Jeff Hanisch-USA TODAY Sports

In what will go down as one of the most memorable offseasons in Philadelphia Eagles history, it’s hard to point to one transaction as the biggest and most shocking. However, on March the 3rd, 2015 newly appointed GM Chip Kelly dropped a stunner on Eagles nation. Word broke that the Eagles had traded their franchise running back Lesean McCoy to the Buffalo Bills for former Oregon Duck, Kiko Alonso.
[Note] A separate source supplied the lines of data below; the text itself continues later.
Lemma fails_chars l : fails (map Some l) = false.
Proof.
  unfold fails. rewrite bool_decide_eq_false_2; [reflexivity|]. rewrite text_chars, lookup_ge_None_2; [done|]. by rewrite length_map.
Qed.

(** C37: text that is written with escapes to a file, which is then closed, is
    read back, character for character, NULs, backslashes and what cannot be
    printed included, and the two streams agree about the number of lines. If
    the device has no room for the text it gets the part it has room for, and
    the error is thrown with the name of the file: by a write, when the C
    library passes on too much before the file is closed, which it does not
    while the text fits its buffer, or else by the closing. *)
Theorem escaped_text_back can_open name s l : Forall is_byte l ->
  forall s', ostream_open can_open name s = (s', true) ->
  exists oname device, can_open oname = Some device /\
  match write_escaped_chars l s' with
  | (s1, Ok _) => exists s2, on_device (os_file s2) = taken device (escaped l) /\
      if bool_decide (fits_on device (escaped l)) then
        ostream_close s1 = (s2, Ok tt) /\
        exists i i', istream_open (map Some (on_device (os_file s2))) oname = (i, Ok tt) /\
          read_text (S (length l)) i = (l, i', Ok tt) /\ istream_line i' = ostream_line s2
      else ostream_close s1 = (s2, Throw (XX_ostream_write_error oname))
  | (s1, Throw e) => e = XX_ostream_write_error oname /\ ~ fits_on device (escaped l) /\
      on_device (os_file s1) = taken device (escaped l) /\ forall n, buffers device n -> (n < length (escaped l))%nat
  end.
Proof.
  intros Hl s' Ho. unfold ostream_open in Ho.
  destruct (match split_last ch_at name with Some _ => _ | None => _ end) as [oname no].
  destruct (can_open oname) as [device|] eqn:Eo; [|discriminate]. injection Ho as <-. exists oname, device. split; [exact Eo|].
  pose proof (write_escaped_chars_prints l Hl (OStream (fopen device) (Some oname) name no 1)) as H.
  specialize (H ltac:(split; [apply fopen_being_written|reflexivity|by cbn])).
  destruct (write_escaped_chars l _) as [s1 [u|e]]; [|by destruct H as [-> (H1 & H2 & H3)%cut_full]].
  destruct H as [H1 D1 C1 N1 L1]. change (os_chars s1 = escaped l) in C1. change (os_device s1 = device) in D1.
  destruct (ostream_close_ok s1 H1) as (s2 & Hd & Hline & Hc). rewrite D1, C1, N1 in *. exists s2. split; [exact Hd|].
  destruct (bool_decide_reflect (fits_on device (escaped l))) as [Hfits|_]; [|exact Hc]. split; [exact Hc|].
  rewrite Hd, (taken_all _ _ Hfits). pose proof (open_ok (map Some (escaped l)) oname) as H. rewrite fails_chars, text_chars in H.
  assert (bool_decide (head (map Some (escaped l)) = Some None) = false) as Eh by (by destruct (escaped l)).
  rewrite Eh, andb_false_r in H. destruct H as (i & Hi & Hs & Hiline & _).
  destruct (read_text_ok l Hl i Hs ltac:(rewrite Hiline; lia)) as (i' & Hr & Hl'). exists i, i'. split; [exact Hi|]. split; [exact Hr|].
  unfold istream_line. rewrite Hl', Hiline, Hline, L1. cbn. by rewrite escaped_lines.
Qed.
Lemma tdf_read_nibble_decreases r r' v :
  tdf_read_nibble r = (r', Ok v) -> (nibbles_left r' < nibbles_left r)%nat.
Proof.
  destruct r as [s byte new]. unfold tdf_read_nibble, nibbles_left, source_left.
  cbn [r_new_byte r_source r_byte]. destruct new; [|intros [= <- _]; cbn; lia].
  destruct s as [b|s].
  - unfold mbind, stM_bind, on_bistream, bistream_read_byte.
    destruct (bi_data b !! bi_pos b) as [[c|]|] eqn:E; try discriminate.
    intros [= <- _]. apply lookup_lt_Some in E. cbn. lia.
  - destruct (Nat.ltb_spec (s_current s) (s_limit s)); [|discriminate]. intros [= <- _]. cbn. lia.
Qed.

Lemma tdf_read_int_loop_fuel f1 f2 v r :
  (nibbles_left r < f1)%nat -> (nibbles_left r < f2)%nat ->
  tdf_read_int_loop f1 v r = tdf_read_int_loop f2 v r.
Proof.
  revert f2 v r. induction f1 as [|f1 IH]; intros [|f2] v r H1 H2; try lia.
  cbn [tdf_read_int_loop]. unfold mbind, stM_bind.
  destruct (tdf_read_nibble r) as [r' [x|e]] eqn:E; [|reflexivity].
  apply tdf_read_nibble_decreases in E. destruct (_ <? _); [reflexivity|].
  destruct (_ =? 0); [|reflexivity]. apply IH; lia.
Qed.

(** The loop of [tdf_read_int] ends on every reader, sound or not: more
    rounds than the nibbles left in its source never change the outcome. *)
Theorem tdf_read_int_terminates r fuel :
  (reader_fuel r <= fuel)%nat -> tdf_read_int_loop fuel 0 r = tdf_read_int r.
Proof.
  intros H. apply tdf_read_int_loop_fuel; unfold nibbles_left, reader_fuel in *;
    destruct (r_new_byte r); lia.
Qed.

(** ** Concrete instances *)

Definition demo_items : list item :=
  [IInt 4294967295; IName (KT_UNIQUE [NString 2 [97; 98]; NString 0 []]); IInt 5; IAlign;
   IString (NString 3 [1; 2; 3]); IBytes (NString 1 [255]); IName (KT_STRING (NString 1 [46]))].

Lemma demo_items_ok : Forall ok_item demo_items.
Proof. repeat (constructor; cbn; try lia; try done). Qed.

Lemma tdf_io_roundtrip_witness :
  exists w, write_tdf demo_items (takes_all at_close) [102] 0 = (w, Ok tt) /\
  let data := bytes_in_file w in
  (exists r, read_items (fun _ => 0) (fun _ => nstring_init) demo_items
      (tdf_reader_open (map Some data) [102] 0) = (r, Ok demo_items) /\ (tdf_read_eof r).2 = Ok tt) /\
  (exists r, read_items (fun _ => 0) (fun _ => nstring_init) demo_items
      (tdf_reader_open_string [102] (NString (length data) data) 0) = (r, Ok demo_items) /\
    (tdf_read_eof r).2 = Ok tt).
Proof. apply (tdf_io_roundtrip (fun _ => 0) (fun _ => nstring_init) demo_items at_close [102] 0 0 demo_items_ok). Defined.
The immediate justification for this move was that it was made for salary cap purposes. McCoy was scheduled to account for almost 12 million against the 2015 cap. The line of thinking was that Chip Kelly didn’t need a superstar running back to succeed in his scheme and that he was making this move to invest more money on the defensive side of the ball. Furthermore, we should expect the Eagles to draft a running back or two to go along with Darren Sproles and Chris Polk. However, this wasn’t Chip’s plan. He immediately "signed" Frank Gore and the Eagles were rumored to be in the mix for former Chargers running back, Ryan Mathews. As we all know, Gore had a change of heart forcing Chip to make another move. That one turned out to be a stunner. Less than 2 weeks later the Eagles signed the 2014 NFL Rushing Champ and former Cowboy, Demarco Murray to a 5 year, $40,000,000 contract: So much for the cap savings argument and the fact that Chip didn’t need a superstar runner.
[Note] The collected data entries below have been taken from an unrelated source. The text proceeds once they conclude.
(* ===== verification/TldNames.v ===== *)
(** * TldNames: the name tables of the linker

    Models tld/src/adt/name-entry.c and name-table.c, with the parts of
    shape-entry.c that own a name table. A name entry is reached by pointer
    from its chain, from the list of its shape and from the entries renamed to
    it, so entries live in a vector, [nt_entries], and a pointer is an index
    into it (a null pointer is [None]).

    [None] as the outcome of an operation is the end of the program: a failed
    assertion, a fatal error or the use of a null pointer. Capsules and library
    capsules are known here by their number only. *)
From stdpp Require Import base list list_numbers numbers.
From Stdlib Require Import ZArith Lia.
From S2P Require Import Prelude Codec ExdsString TldNameKey TldIO HashTable.

Definition U_USED : Z := 1.
Definition U_DECD : Z := 2.
Definition U_DEFD : Z := 4.
Definition U_MULT : Z := 8.
Definition U_HIDE : Z := 16.

Definition NAME_TABLE_SIZE : nat := 31.

Record DirectT := Direct {
  id : Z;
  use : Z;
  definition : option nat;
  lib_definition : option nat
}.

Inductive NameEntryTypeT :=
| NT_INDIRECT (indirect : option nat)
| NT_INDIRECT_CYCLING (indirect : option nat)
| NT_INDIRECT_DONE (indirect : option nat)
| NT_DIRECT (direct : DirectT)
| NT_PLACEHOLDER.

Record NameEntryT := NameEntry { ne_key : NameKeyT; ne_type : NameEntryTypeT }.

Record NameTableT := NameTable {
  nt_contents : chains NameKeyT nat;
  nt_entries : list NameEntryT
}.

Record ShapeEntryT := ShapeEntry {
  se_key : NStringT;
  se_names : NameTableT;
  id_count : Z;
  non_empty : bool;
  se_list : list nat;
  num_lib_names : Z
}.

Definition name_table_create : NameTableT := NameTable (ht_create NAME_TABLE_SIZE) [].

Section Names.
Variable junk : nat -> Z.

Definition shape_entry_create (key : NStringT) : ShapeEntryT :=
  ShapeEntry (nstring_copy junk key) name_table_create 0 false [] 0.

(** ** Entries *)

(** The entry a pointer refers to, and assignment through it. *)
Definition entry_type (t : NameTableT) (p : nat) : option NameEntryTypeT := ne_type <$> nt_entries t !! p.

Definition set_type (t : NameTableT) (p : nat) (ty : NameEntryTypeT) : NameTableT :=
  NameTable (nt_contents t)
    (alter (fun e => NameEntry (ne_key e) ty) p (nt_entries t)).

Definition name_entry_key (t : NameTableT) (p : nat) : option NameKeyT := ne_key <$> nt_entries t !! p.

Definition name_entry_is_direct (ty : NameEntryTypeT) : bool :=
  match ty with NT_DIRECT _ => true | _ => false end.

Definition name_entry_is_indirect (ty : NameEntryTypeT) : bool :=
  match ty with
  | NT_INDIRECT _ | NT_INDIRECT_CYCLING _ | NT_INDIRECT_DONE _ => true
  | _ => false
  end.

Definition name_entry_is_place (ty : NameEntryTypeT) : bool :=
  match ty with NT_PLACEHOLDER => true | _ => false end.

(** [entry->u.indirect], when the assertion holds. *)
Definition name_entry_get_indirect (ty : NameEntryTypeT) : option (option nat) :=
  match ty with
  | NT_INDIRECT p | NT_INDIRECT_CYCLING p | NT_INDIRECT_DONE p => Some p
  | _ => None
  end.

(** A new entry at the end of the chain of its key. *)
Definition add_entry (t : NameTableT) (key : NameKeyT) (ty : NameEntryTypeT) : NameTableT * nat :=
  let p := length (nt_entries t) in
  let key := name_key_copy junk key in
  (NameTable (ht_append (nt_contents t) key p) (nt_entries t ++ [NameEntry key ty]), p).

Definition name_entry_create_place (t : NameTableT) (key : NameKeyT) : NameTableT * nat :=
  add_entry t key NT_PLACEHOLDER.

Definition name_entry_create_indirect (t : NameTableT) (key : NameKeyT) (indirect : nat)
  : NameTableT * nat :=
  add_entry t key (NT_INDIRECT (Some indirect)).

Definition name_entry_make_indirect (t : NameTableT) (p indirect : nat) : option NameTableT :=
  ty ← entry_type t p;
  if name_entry_is_place ty then Some (set_type t p (NT_INDIRECT (Some indirect))) else None.

(** ** Identifiers and the list of a shape *)

Definition set_names (s : ShapeEntryT) (t : NameTableT) : ShapeEntryT :=
  ShapeEntry (se_key s) t (id_count s) (non_empty s) (se_list s) (num_lib_names s).

(** "too many identifiers for this implementation" is fatal. *)
Definition shape_entry_next_id (s : ShapeEntryT) : option (Z * ShapeEntryT) :=
  if id_count s =? UINT_MAX then None
  else Some (id_count s,
             ShapeEntry (se_key s) (se_names s) (id_count s + 1) (non_empty s) (se_list s)
               (num_lib_names s)).

Definition shape_entry_set_non_empty (s : ShapeEntryT) : ShapeEntryT :=
  ShapeEntry (se_key s) (se_names s) (id_count s) true (se_list s) (num_lib_names s).

Definition shape_entry_add_to_list (s : ShapeEntryT) (p : nat) : ShapeEntryT :=
  ShapeEntry (se_key s) (se_names s) (id_count s) (non_empty s) (se_list s ++ [p]) (num_lib_names s).

Definition shape_entry_get_from_list (s : ShapeEntryT) : option nat * ShapeEntryT :=
  match se_list s with
  | [] => (None, s)
  | p :: l =>
      (Some p, ShapeEntry (se_key s) (se_names s) (id_count s) (non_empty s) l (num_lib_names s))
  end.

Definition name_entry_create_direct (s : ShapeEntryT) (key : NameKeyT) : option (ShapeEntryT * nat) :=
  '(i, s) ← shape_entry_next_id s;
  let '(t, p) := add_entry (se_names s) key (NT_DIRECT (Direct i 0 None None)) in
  Some (shape_entry_add_to_list (set_names s t) p, p).

Definition name_entry_make_direct (s : ShapeEntryT) (p : nat) : option ShapeEntryT :=
  ty ← entry_type (se_names s) p;
  if name_entry_is_place ty then
    '(i, s) ← shape_entry_next_id s;
    Some (shape_entry_add_to_list
            (set_names s (set_type (se_names s) p (NT_DIRECT (Direct i 0 None None)))) p)
  else None.

(** ** Renaming *)

Definition name_table_add_rename (t : NameTableT) (from to : NameKeyT) : option NameTableT :=
  let '(t, to_entry) :=
    match ht_get (nt_contents t) to with
    | Some p => (t, p)
    | None => name_entry_create_place t to
    end in
  match ht_get (nt_contents t) from with
  | Some from_entry => name_entry_make_indirect t from_entry to_entry
  | None => Some (name_entry_create_indirect t from to_entry).1
  end.

(** The entry to use, the keys reported as part of a cycle; the depth of the
    recursion is bounded by the number of entries still [NT_INDIRECT]. *)
Fixpoint name_entry_resolve_renames (fuel : nat) (t : NameTableT) (p : nat) (report : bool)
  : option (NameTableT * option nat * list NameKeyT) :=
  match fuel with
  | O => None
  | S fuel =>
      e ← nt_entries t !! p;
      match ne_type e with
      | NT_PLACEHOLDER | NT_DIRECT _ => Some (t, Some p, [])
      | NT_INDIRECT_DONE q => Some (t, q, [])
      | NT_INDIRECT_CYCLING _ => Some (t, None, if report then [ne_key e] else [])
      | NT_INDIRECT q =>
          let t := set_type t p (NT_INDIRECT_CYCLING q) in
          q ← q;
          '(t, r, errs) ← name_entry_resolve_renames fuel t q report;
          Some (set_type t p (NT_INDIRECT_DONE r), r, errs)
      end
  end.

Fixpoint resolve_all (t : NameTableT) (ps : list nat) (report : bool)
  : option (NameTableT * list NameKeyT) :=
  match ps with
  | [] => Some (t, [])
  | p :: ps =>
      '(t, _, errs) ← name_entry_resolve_renames (S (length (nt_entries t))) t p report;
      '(t, errs') ← resolve_all t ps report;
      Some (t, errs ++ errs')
  end.

Definition name_table_resolve_renames (t : NameTableT) (report : bool)
  : option (NameTableT * list NameKeyT) :=
  resolve_all t (snd <$> ht_entries (nt_contents t)) report.

(** ** Adding and finding names *)

Definition name_table_add (s : ShapeEntryT) (key : NameKeyT) : option (ShapeEntryT * nat) :=
  match ht_get (nt_contents (se_names s)) key with
  | Some entry =>
      ty ← entry_type (se_names s) entry;
      entry ← (if name_entry_is_indirect ty
               then q ← name_entry_get_indirect ty; q
               else Some entry);
      ty ← entry_type (se_names s) entry;
      if name_entry_is_place ty
      then s ← name_entry_make_direct s entry; Some (s, entry)
      else Some (s, entry)
  | None => name_entry_create_direct s key
  end.

(** [Some None] is the null result. *)
Definition name_table_get (t : NameTableT) (key : NameKeyT) : option (option nat) :=
  match ht_get (nt_contents t) key with
  | Some entry =>
      ty ← entry_type t entry;
      entry ← (if name_entry_is_indirect ty
               then q ← name_entry_get_indirect ty; q
               else Some entry);
      ty ← entry_type t entry;
      Some (if name_entry_is_place ty then None else Some entry)
  | None => Some None
  end.

(** The entries [name_table_iter] calls its procedure on, in order. *)
Definition name_table_iter (t : NameTableT) : list nat :=
  filter (fun p => from_option name_entry_is_direct false (entry_type t p) = true)
    (snd <$> ht_entries (nt_contents t)).

(** ** Attributes of a name *)

Definition get_direct (t : NameTableT) (p : nat) : option DirectT :=
  ty ← entry_type t p; match ty with NT_DIRECT d => Some d | _ => None end.

Definition update_direct (t : NameTableT) (p : nat) (f : DirectT -> DirectT) : option NameTableT :=
  d ← get_direct t p; Some (set_type t p (NT_DIRECT (f d))).

Definition set_use (f : Z -> Z) (d : DirectT) : DirectT :=
  Direct (id d) (f (use d)) (definition d) (lib_definition d).

Definition name_entry_merge_use (t : NameTableT) (p : nat) (u : Z) : option NameTableT :=
  update_direct t p (set_use (fun v => Z.lor v u)).

Definition get_use (d : DirectT) : Z :=
  Z.land (use d) (Z.lor (Z.lor (Z.lor U_DEFD U_DECD) U_MULT) U_USED).

Definition name_entry_get_use (t : NameTableT) (p : nat) : option Z := get_use <$> get_direct t p.

Definition name_entry_hide (t : NameTableT) (p : nat) : option NameTableT :=
  update_direct t p (set_use (fun v => Z.lor v U_HIDE)).

Definition name_entry_unhide (t : NameTableT) (p : nat) : option NameTableT :=
  update_direct t p (set_use (fun v => Z.land v (u32 (Z.lnot U_HIDE)))).

Definition is_hidden (d : DirectT) : bool := Z.land (use d) U_HIDE =? U_HIDE.

Definition name_entry_is_hidden (t : NameTableT) (p : nat) : option bool := is_hidden <$> get_direct t p.

Definition name_entry_set_definition (t : NameTableT) (p : nat) (capsule : option nat) : option NameTableT :=
  update_direct t p (fun d => Direct (id d) (use d) capsule (lib_definition d)).

Definition name_entry_set_lib_definition (t : NameTableT) (p : nat) (capsule : option nat)
  : option NameTableT :=
  update_direct t p (fun d => Direct (id d) (use d) (definition d) capsule).

(** ** Procedures applied by the iterators *)

Definition name_entry_suppress (t : NameTableT) (p : nat) : option NameTableT :=
  name_entry_set_lib_definition t p None.

Definition name_entry_builder_suppress (t : NameTableT) (p : nat) : option NameTableT :=
  name_entry_set_definition t p None.

Definition name_entry_hide_defd (t : NameTableT) (p : nat) : option NameTableT :=
  u ← name_entry_get_use t p;
  if Z.land u U_DEFD =? 0 then Some t else name_entry_hide t p.

Definition name_entry_keep (t : NameTableT) (p : nat) : option NameTableT := name_entry_unhide t p.

Definition only_mult (u : Z) : bool := Z.land u (Z.lor U_DEFD U_MULT) =? U_MULT.

Definition name_entry_suppress_mult (t : NameTableT) (p : nat) : option NameTableT :=
  u ← name_entry_get_use t p;
  if only_mult u then name_entry_set_definition t p None else Some t.

Definition name_entry_lib_suppress_mult (t : NameTableT) (p : nat) : option NameTableT :=
  u ← name_entry_get_use t p;
  if only_mult u then name_entry_set_lib_definition t p None else Some t.

(** A name reported for want of a single definition. *)
Definition name_entry_check_multi_defs (t : NameTableT) (p : nat) : option bool :=
  d ← get_direct t p;
  Some (negb (Z.land (get_use d) U_MULT =? 0) && bool_decide (definition d = None)).

Definition name_entry_do_count (t : NameTableT) (count : Z) (p : nat) : option Z :=
  h ← name_entry_is_hidden t p; Some (if (h : bool) then count else u32 (count + 1)).

Definition name_entry_do_lib_count (t : NameTableT) (count : Z) (p : nat) : option Z :=
  d ← get_direct t p; Some (if decide (definition d = None) then count else u32 (count + 1)).

(** Eleven octal digits hold any [unsigned]. *)
Fixpoint tdf_int_size_loop (fuel : nat) (value : Z) (size : nat) : nat :=
  match fuel with
  | O => size
  | S fuel =>
      let value := Z.shiftr value 3 in
      if value =? 0 then size else tdf_int_size_loop fuel value (S size)
  end.

Definition tdf_int_size (value : Z) : nat := tdf_int_size_loop 11 value 1.

Definition name_entry_compute_tld_size (t : NameTableT) (size : nat) (p : nat) : option nat :=
  d ← get_direct t p;
  Some (if is_hidden d then size else (size + tdf_int_size (get_use d))%nat).

(** ** Writing *)

(** Stops the program when [None]: only on pointers the iterators never give. *)
Definition name_entry_write_name (t : NameTableT) (p : nat) : option (writer unit) :=
  d ← get_direct t p;
  key ← name_entry_key t p;
  Some (if is_hidden d then (mret tt : writer unit)
        else _ ← tdf_write_int (id d); tdf_write_name key).

Definition name_entry_write_tld (t : NameTableT) (p : nat) : option (writer unit) :=
  d ← get_direct t p;
  Some (if is_hidden d then (mret tt : writer unit) else tdf_write_int (get_use d)).

(** [capsule_index] is [capsule_get_index]. *)
Definition name_entry_do_lib_write (capsule_index : nat -> Z) (t : NameTableT) (p : nat)
  : option (writer unit) :=
  d ← get_direct t p;
  key ← name_entry_key t p;
  Some (match definition d return writer unit with
        | None => (mret tt : writer unit)
        | Some capsule =>
            _ ← tdf_write_name key;
            _ ← tdf_write_int (get_use d);
            tdf_write_int (capsule_index capsule)
        end).
End Names.

(** [name_table_iter] with a procedure that changes the entries, and with one
    that accumulates. *)
Definition iter_update (f : NameTableT -> nat -> option NameTableT) (t : NameTableT) : option NameTableT :=
  foldl (fun t p => t ← t; f t p) (Some t) (name_table_iter t).

Definition iter_count {A} (f : A -> nat -> option A) (a : A) (t : NameTableT) : option A :=
  foldl (fun a p => a ← a; f a p) (Some a) (name_table_iter t).

Definition iter_write (f : nat -> option (writer unit)) (t : NameTableT) : option (writer unit) :=
  foldr (fun p k => m ← f p; k ← k; Some (_ ← m; k)) (Some (mret tt : writer unit)) (name_table_iter t).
Since then, the dialog has changed more towards Lesean’s personality and the fact that he wasn’t a #culturefit. There’s also been the argument that from a purely football perspective Lesean’s running style just didn’t fit Chip’s taste and scheme. The truth likely lies as a combination of all these lines of reasoning. My best guess is that Chip’s decision to move on was a mix of financial, culture and football reasons and from my perspective, the last one is the most fascinating. Is Shady’s admittedly All-Pro running style an ideal match for Chip’s schemes and philosophies?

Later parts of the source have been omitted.